> [What needs to be done]: Keep only the lines of the material below that contain the word "Hdel". Copy those lines.

> [Source material]:
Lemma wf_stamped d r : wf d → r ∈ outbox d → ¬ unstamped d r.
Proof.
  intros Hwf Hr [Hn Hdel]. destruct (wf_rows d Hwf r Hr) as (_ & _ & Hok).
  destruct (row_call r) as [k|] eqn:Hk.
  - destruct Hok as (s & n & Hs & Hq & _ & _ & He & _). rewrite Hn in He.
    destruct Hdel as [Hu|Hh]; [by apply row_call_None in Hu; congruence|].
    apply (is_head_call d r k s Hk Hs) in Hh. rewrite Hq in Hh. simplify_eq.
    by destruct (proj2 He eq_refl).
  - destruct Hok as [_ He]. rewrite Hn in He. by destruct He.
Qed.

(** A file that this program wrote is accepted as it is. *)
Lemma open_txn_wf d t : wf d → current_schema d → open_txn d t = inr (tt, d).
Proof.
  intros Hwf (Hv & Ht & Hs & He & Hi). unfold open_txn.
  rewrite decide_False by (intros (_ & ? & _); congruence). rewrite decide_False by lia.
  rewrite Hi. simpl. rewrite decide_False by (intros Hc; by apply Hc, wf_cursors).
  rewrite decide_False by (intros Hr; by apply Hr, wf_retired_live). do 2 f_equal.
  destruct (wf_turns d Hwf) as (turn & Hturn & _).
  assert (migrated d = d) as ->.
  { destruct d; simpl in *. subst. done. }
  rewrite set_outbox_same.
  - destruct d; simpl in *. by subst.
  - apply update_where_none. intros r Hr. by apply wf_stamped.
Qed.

> [Result of this task]:
  intros Hwf Hr [Hn Hdel]. destruct (wf_rows d Hwf r Hr) as (_ & _ & Hok).
    destruct Hdel as [Hu|Hh]; [by apply row_call_None in Hu; congruence|].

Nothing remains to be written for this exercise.